- **PROBLEM REQUIREMENTS**:
Begin at the line containing "destruct Hth as" in the data below and go on through the line containing "assert (free_blocks 0 fl", repeating each line exactly; include both ends and no other line.

Start of Block

Lemma free_blocks_insert n fl i l cn : fl !! i = Some l ->
  free_blocks n (<[i := cn :: l]> fl) ≡ₚ (cn, n + Z.of_nat i) :: free_blocks n fl.
Proof.
  revert n i. induction fl as [|l0 fl IH]; intros n i Hl; [done|]. destruct i as [|i]; simpl in *.
  - simplify_eq. by rw Z.add_0_r.
  - rw (IH (n + 1)) // -Permutation_middle. by replace (n + 1 + Z.of_nat i) with (n + Z.of_nat (S i)) by lia.
Qed.

Lemma free_blocks_remove n fl i l cn : fl !! i = Some (cn :: l) ->
  free_blocks n fl ≡ₚ (cn, n + Z.of_nat i) :: free_blocks n (<[i := l]> fl).
Proof.
  intros Hl. pose proof (lookup_lt_Some _ _ _ Hl) as Hi.
  rewrite <- (free_blocks_insert n (<[i := l]> fl) i l cn) by by apply list_lookup_insert_eq.
  by rw list_insert_insert_eq list_insert_id.
Qed.

Lemma elem_of_free_blocks n fl b : b ∈ free_blocks n fl <->
  exists i l, fl !! i = Some l /\ b.1 ∈ l /\ b.2 = n + Z.of_nat i.
Proof.
  revert n. induction fl as [|l0 fl IH]; intros n; simpl.
  - split; [by intros ?%elem_of_nil|by intros (? & ? & ? & _)].
  - rw elem_of_app IH list_elem_of_fmap. split.
    + intros [(cn & -> & Hcn)|(i & l & Hl & Hb & Hn)].
      * exists 0%nat, l0. simpl. split_and!; [done..|lia].
      * exists (S i), l. split_and!; [done..|lia].
    + intros ([|i] & l & Hl & Hb & Hn); simpl in Hl.
      * simplify_eq. left. exists b.1. split; [|done]. rw Z.add_0_r in Hn. by destruct b; simpl in *; subst.
      * right. exists i, l. split_and!; [done..|lia].
Qed.

Lemma elem_of_chunks_of b x : x ∈ chunks_of b <-> b.1 <= x < b.1 + 2 ^ b.2.
Proof. unfold chunks_of. by rw elem_of_seqZ. Qed.

Lemma chunks_of_start b : 0 <= b.2 -> b.1 ∈ chunks_of b.
Proof. intros Hb. rw elem_of_chunks_of. pose proof (Z.pow_pos_nonneg 2 b.2). lia. Qed.

Definition chunk_limit : Z := user_space / chunksize.

(** ** The invariant

    [fl] has the lists of free blocks, [own] the chunks that were handed out. *)

Section invariant.
Context {K : Kernel}.
Implicit Type s : chunks K.

Definition all_chunks (fl : list (list Z)) (own : list Z) : list Z := (free_blocks 0 fl ≫= chunks_of) ++ own.

(** The bin that the table has for a chunk. *)
Definition chunk_bin (ch : chunks K) (c : Z) : option Z :=
  bin_from_bin_and_size (entry (chunk_infos ch) (address_2_chunknumber c)).

Record huge_inv s (fl : list (list Z)) (own : list Z) : Prop := {
  hi_lists : Forall2 (threaded (chunk_infos s)) (free_chunks s) fl;
  hi_length : length fl = Z.to_nat log_max_chunknumber;
  hi_disjoint : NoDup (all_chunks fl own);
  hi_aligned b : b ∈ free_blocks 0 fl -> (2 ^ b.2 | b.1);
  hi_range cn : cn ∈ all_chunks fl own -> 0 < cn < chunk_limit;
  hi_mapped cn x : cn ∈ all_chunks fl own -> cn * chunksize <= x < (cn + 1) * chunksize ->
    mapped (kern (c_os s)) x;
  hi_zero : entry (chunk_infos s) 0 = 0;
}.

Lemma huge_inv_perm s fl own own' : own ≡ₚ own' -> huge_inv s fl own -> huge_inv s fl own'.
Proof.
  intros Hp [H1 H2 H3 H4 H5 H6 H7]. assert (all_chunks fl own ≡ₚ all_chunks fl own') as Ha.
  { unfold all_chunks. by rw Hp. }
  split; [done|done|by rw -Ha|done| | |done].
  - intros cn Hcn. apply H5. by rw Ha.
  - intros cn x Hcn. apply H6. by rw Ha.
Qed.

Lemma free_lookup s fl own i l : huge_inv s fl own -> fl !! i = Some l ->
  exists hd, free_chunks s !! i = Some hd /\ threaded (chunk_infos s) hd l.
Proof. intros HI Hl. pose proof (hi_lists _ _ _ HI) as HF. by apply (Forall2_lookup_r _ _ _ _ _ HF). Qed.

(** A chunk that was handed out is not in a list. *)
Lemma own_not_free s fl own i l cn : huge_inv s fl own -> fl !! i = Some l -> cn ∈ own -> cn ∉ l.
Proof.
  intros HI Hl Hown Hcn. pose proof (hi_disjoint _ _ _ HI) as Hnd. unfold all_chunks in Hnd.
  apply NoDup_app in Hnd as (_ & Hd & _). apply (Hd cn); [|done]. apply list_elem_of_bind.
  exists (cn, Z.of_nat i). split; [apply (chunks_of_start (cn, Z.of_nat i)); simpl; lia|].
  apply elem_of_free_blocks. exists i, l. split_and!; [done..|]. simpl. lia.
Qed.

Lemma threads_insert s fl own cn v : huge_inv s fl own -> cn ∈ own ->
  Forall2 (threaded (<[cn := v]> (chunk_infos s))) (free_chunks s) fl.
Proof.
  intros HI Hcn. apply Forall2_same_length_lookup_2; [apply (Forall2_length _ _ _ (hi_lists _ _ _ HI))|].
  intros i hd l Hhd Hl. destruct (free_lookup _ _ _ _ _ HI Hl) as (hd' & Hhd' & Hth). simplify_eq.
  apply threaded_insert; [|done]. by apply (own_not_free _ _ _ _ _ _ HI Hl).
Qed.

Lemma put_chunks_spec s fl own cn k : 
  huge_inv s fl (chunks_of (cn, k) ++ own) -> 0 <= k < log_max_chunknumber -> (2 ^ k | cn) ->
  exists s' fl', put_cached_power_of_two_chunks cn k s = Some (tt, s') /\ huge_inv s' fl' own /\
    c_os s' = c_os s /\ forall x, x <> cn -> entry (chunk_infos s') x = entry (chunk_infos s) x.
Proof.
  intros HI Hk Hal. pose proof (hi_length _ _ _ HI) as Hlen. unfold log_max_chunknumber in *.
  destruct (lookup_lt_is_Some_2 fl (Z.to_nat k)) as [l Hl]; [lia|].
  destruct (free_lookup _ _ _ _ _ HI Hl) as (hd & Hhd & Hth).
  unfold put_cached_power_of_two_chunks, get_free_chunks.
  rw (bind_Some _ _ s hd s); [by rw Hhd|]. unfold set_info. rw bind_modify. unfold set_free_chunks. simpl.
  pose proof (lookup_lt_Some _ _ _ Hhd) as Hlt. rewrite -> (proj2 (Nat.ltb_lt _ _)) by done.
  assert (cn ∈ chunks_of (cn, k) ++ own) as Hown.
  { apply elem_of_app. left. apply (chunks_of_start (cn, k)). simpl. lia. }
  assert (free_blocks 0 (<[Z.to_nat k := cn :: l]> fl) ≡ₚ (cn, k) :: free_blocks 0 fl) as Hfb.
  { rw free_blocks_insert //. rewrite -> Z2Nat.id by lia. by rw Z.add_0_l. }
  assert (all_chunks (<[Z.to_nat k := cn :: l]> fl) own ≡ₚ all_chunks fl (chunks_of (cn, k) ++ own)) as Hall.
  { unfold all_chunks. rw Hfb. simpl. rw (app_assoc (_ ≫= _)). f_equiv. apply Permutation_app_comm. }
  exists (Chunks (c_os s) (<[cn := hd]> (chunk_infos s)) (<[Z.to_nat k := cn]> (free_chunks s))),
    (<[Z.to_nat k := cn :: l]> fl).
  split; [done|]. split_and!; [|done|]; [|intros x Hx; simpl; by apply entry_insert_ne].
  split; simpl.
  - apply Forall2_insert.
    + apply (threads_insert _ _ _ _ _ HI Hown).
    + simpl. split_and!; [done| |].
      * apply (hi_range _ _ _ HI). unfold all_chunks. apply elem_of_app. by right.
      * rw entry_insert. apply threaded_insert; [|done]. by apply (own_not_free _ _ _ _ _ _ HI Hl).
  - by rw length_insert.
  - rw Hall. apply HI.
  - intros b. rw Hfb. intros [->|Hb]%elem_of_cons; [done|by apply (hi_aligned _ _ _ HI)].
  - intros c Hc. rw Hall in Hc. by apply (hi_range _ _ _ HI).
  - intros c x Hc. rw Hall in Hc. by apply (hi_mapped _ _ _ HI).
  - rewrite -> entry_insert_ne; [apply HI|]. intros ->. pose proof (hi_range _ _ _ HI 0) as H0. destruct H0; [|lia]. apply elem_of_app. by right.
Qed.

Lemma get_chunks_spec s fl own k : huge_inv s fl own -> 0 <= k < log_max_chunknumber ->
  exists r s' fl' own', get_cached_power_of_two_chunks k s = Some (r, s') /\ huge_inv s' fl' own' /\
    c_os s' = c_os s /\ chunk_infos s' = chunk_infos s /\
    ((r = 0 /\ own' = own) \/ exists cn, r = cn * chunksize /\ own' = chunks_of (cn, k) ++ own /\ (2 ^ k | cn)).
Proof.
  intros HI Hk. pose proof (hi_length _ _ _ HI) as Hlen. unfold log_max_chunknumber in *.
  destruct (lookup_lt_is_Some_2 fl (Z.to_nat k)) as [l Hl]; [lia|].
  destruct (free_lookup _ _ _ _ _ HI Hl) as (hd & Hhd & Hth).
  unfold get_cached_power_of_two_chunks, do_get_from_free_chunks, get_free_chunks.
  rw (bind_Some _ _ s hd s); [by rw Hhd|].
  destruct (threaded_head _ _ _ Hth) as [[-> ->]|[Hpos [l' ->]]].
  { exists 0, s, fl, own. split; [done|]. split_and!; [done..|]. by left. }
  rewrite -> (proj2 (Z.eqb_neq hd 0)) by lia. rw (bind_Some _ _ s hd s); [by rw Hhd|].
  rewrite -> (proj2 (Z.eqb_neq hd 0)) by lia. unfold get_info. rw bind_gets.
  unfold set_free_chunks. pose proof (lookup_lt_Some _ _ _ Hhd) as Hlt.
  destruct Hth as (_ & _ & Hth). set (s' := Chunks (c_os s) (chunk_infos s)
    (<[Z.to_nat k := entry (chunk_infos s) hd]> (free_chunks s))).
  rw (bind_Some _ _ s tt s'); [by rewrite -> (proj2 (Nat.ltb_lt _ _)) by done|].
  assert (free_blocks 0 fl ≡ₚ (hd, k) :: free_blocks 0 (<[Z.to_nat k := l']> fl)) as Hfb.
  { rewrite -> (free_blocks_remove 0 fl (Z.to_nat k) l' hd) by done. by replace (0 + Z.of_nat (Z.to_nat k)) with k by lia. }
  assert (all_chunks (<[Z.to_nat k := l']> fl) (chunks_of (hd, k) ++ own) ≡ₚ all_chunks fl own) as Hall.
  { unfold all_chunks. rw Hfb. simpl. rw (app_assoc (_ ≫= _)). f_equiv. apply Permutation_app_comm. }
  exists (hd * chunksize), s', (<[Z.to_nat k := l']> fl), (chunks_of (hd, k) ++ own).
  split; [done|]. split_and!; [|done|done|right; exists hd; split_and!; [done..|]]; [split; simpl|].
  - apply Forall2_insert; [apply HI|done].
  - by rw length_insert.
  - rw Hall. apply HI.
  - intros b Hb. apply (hi_aligned _ _ _ HI). rw Hfb. by right.
  - intros cn Hc. rw Hall in Hc. by apply (hi_range _ _ _ HI).
  - intros cn x Hc. rw Hall in Hc. by apply (hi_mapped _ _ _ HI).
  - apply HI.
  - apply (hi_aligned _ _ _ HI (hd, k)). rw Hfb. by left.
Qed.

(** ** Splitting a block *)

Lemma uadd_small a b : 0 <= a -> 0 <= b -> a + b < 2 ^ 32 -> uadd 32 a b = a + b.
Proof. intros Ha Hb Hs. unfold uadd. rw uwrap_small //. unfold is_uint. lia. Qed.

Lemma fit_bit_spec c last bit : 0 <= c < last -> c + 2 ^ Z.of_nat bit < 2 ^ 32 ->
  exists b, fit_bit c last bit = Some b /\ 0 <= b <= Z.of_nat bit /\ c + 2 ^ b <= last /\
    (b = Z.of_nat bit \/ last < c + 2 ^ (b + 1)).
Proof.
  intros Hc. induction bit as [|bit IH]; intros Hw; cbn [fit_bit];
    rewrite -> uadd_small by (try apply Z.pow_nonneg; lia); case_ltb.
  - simpl in *. lia.
  - exists 0. split_and!; [done|lia|lia|done|by left].
  - destruct IH as (b & Hb & Hle & Hfit & Hmax).
    { assert (2 ^ Z.of_nat bit <= 2 ^ Z.of_nat (S bit)) by (apply Z.pow_le_mono_r; lia). lia. }
    exists b. split_and!; [done|lia|lia|done|]. right. destruct Hmax as [->|Hmax]; [|done].
    by replace (Z.of_nat bit + 1) with (Z.of_nat (S bit)) by lia.
  - exists (Z.of_nat (S bit)). split_and!; [done|lia|lia|done|by left].
Qed.

Lemma seqZ_split c n m : 0 <= n <= m -> seqZ c m = seqZ c n ++ seqZ (c + n) (m - n).
Proof. intros Hn. replace m with (n + (m - n)) at 1 by lia. apply seqZ_app; lia. Qed.

Lemma divide_le_ctz c k : 0 < c -> 0 <= k -> (2 ^ k | c) -> k <= ctz c.
Proof.
  intros Hc Hk [q Hq]. apply Z.nlt_ge. intros Hlt. pose proof (ctz_testbit c Hc) as Hb. rw Hq in Hb.
  rewrite -> Z.mul_pow2_bits_low in Hb by (rw -Hq; done). done.
Qed.

Lemma pow_divide_mono a b c : 0 <= a <= b -> (2 ^ b | c) -> (2 ^ a | c).
Proof. intros Hab Hd. etrans; [|done]. exists (2 ^ (b - a)). rewrite <- Z.pow_add_r by lia. f_equal. lia. Qed.

Lemma ctz_divide c : 0 < c -> (2 ^ ctz c | c).
Proof. intros Hc. destruct (ctz_spec c Hc) as [_ [q Hq]]. by exists (2 * q + 1). Qed.

Lemma ctz_next c : 0 < c -> (2 ^ (ctz c + 1) | c + 2 ^ ctz c).
Proof.
  intros Hc. destruct (ctz_spec c Hc) as [H0 [q Hq]]. exists (q + 1). rewrite -> Z.pow_add_r by lia.
  set (p := 2 ^ ctz c) in *. lia.
Qed.

(** One piece: a block at [c] as large as its alignment and the end allow. *)
Lemma put_piece_spec s fl own c last : 
  huge_inv s fl (seqZ c (last - c) ++ own) -> 0 < c < last -> last <= chunk_limit ->
  exists b s' fl', put_piece c last s = Some (c + 2 ^ b, s') /\
    huge_inv s' fl' (seqZ (c + 2 ^ b) (last - (c + 2 ^ b)) ++ own) /\
    c_os s' = c_os s /\ (forall x, x < c \/ last <= x -> entry (chunk_infos s') x = entry (chunk_infos s) x) /\
    0 <= b <= ctz c /\ c + 2 ^ b <= last /\ (b = ctz c \/ last < c + 2 ^ (b + 1)).
Proof.
  intros HI Hc Hlast. change chunk_limit with (2 ^ 26) in Hlast. unfold put_piece.
  rw bind_bassert; [apply negb_true_iff, Z.eqb_neq; lia|].
  destruct (ctz_spec c) as [H0 _]; [lia|]. pose proof (ctz_divide c ltac:(lia)) as Hdiv.
  assert (2 ^ ctz c <= c) by (apply Z.divide_pos_le; [lia|done]).
  destruct (fit_bit_spec c last (Z.to_nat (ctz c))) as (b & Hb & Hle & Hfit & Hmax); [lia|rewrite -> Z2Nat.id by lia; lia|].
  rewrite -> Z2Nat.id in Hle, Hmax by lia. rw (bind_the _ _ _ _ Hb).
  assert (2 ^ b <= 2 ^ 26) by lia. assert (b <= 26) by (apply (Z.pow_le_mono_r_iff 2); lia).
  assert (0 < 2 ^ b) by (apply Z.pow_pos_nonneg; lia).
  destruct (put_chunks_spec s fl (seqZ (c + 2 ^ b) (last - (c + 2 ^ b)) ++ own) c b) as (s' & fl' & E & HI' & Hos & Ht).
  { apply (huge_inv_perm _ _ (seqZ c (last - c) ++ own)); [|done].
    rewrite -> (seqZ_split c (2 ^ b) (last - c)) by lia. rw -app_assoc. unfold chunks_of. simpl.
    by replace (last - c - 2 ^ b) with (last - (c + 2 ^ b)) by lia. }
  { unfold log_max_chunknumber. lia. }
  { by apply (pow_divide_mono b (ctz c)). }
  rw (bind_Some _ _ _ _ _ E). rewrite -> uadd_small by lia.
  exists b, s', fl'. split_and!; try done; try lia. intros x Hx. apply Ht. lia.
Qed.

Lemma land_pow2 c k : 0 <= k -> Z.land c (2 ^ k - 1) = c mod 2 ^ k.
Proof. intros Hk. replace (2 ^ k - 1) with (Z.ones k) by (rw Z.ones_equiv; lia). by apply Z.land_ones. Qed.

(** The chunks from [c] on are split off the list of chunks. *)
Lemma own_split s fl own c n last : 0 <= n <= last - c ->
  huge_inv s fl (seqZ c (last - c) ++ own) ->
  huge_inv s fl (seqZ c n ++ seqZ (c + n) (last - (c + n)) ++ own).
Proof.
  intros Hn. apply huge_inv_perm. rewrite -> (seqZ_split c n (last - c)) by lia. rw -app_assoc.
  by replace (last - c - n) with (last - (c + n)) by lia.
Qed.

End of Block

- **OUTPUT OF THE TASK**:
  destruct Hth as (_ & _ & Hth). set (s' := Chunks (c_os s) (chunk_infos s)
    (<[Z.to_nat k := entry (chunk_infos s) hd]> (free_chunks s))).
  rw (bind_Some _ _ s tt s'); [by rewrite -> (proj2 (Nat.ltb_lt _ _)) by done|].
  assert (free_blocks 0 fl ≡ₚ (hd, k) :: free_blocks 0 (<[Z.to_nat k := l']> fl)) as Hfb.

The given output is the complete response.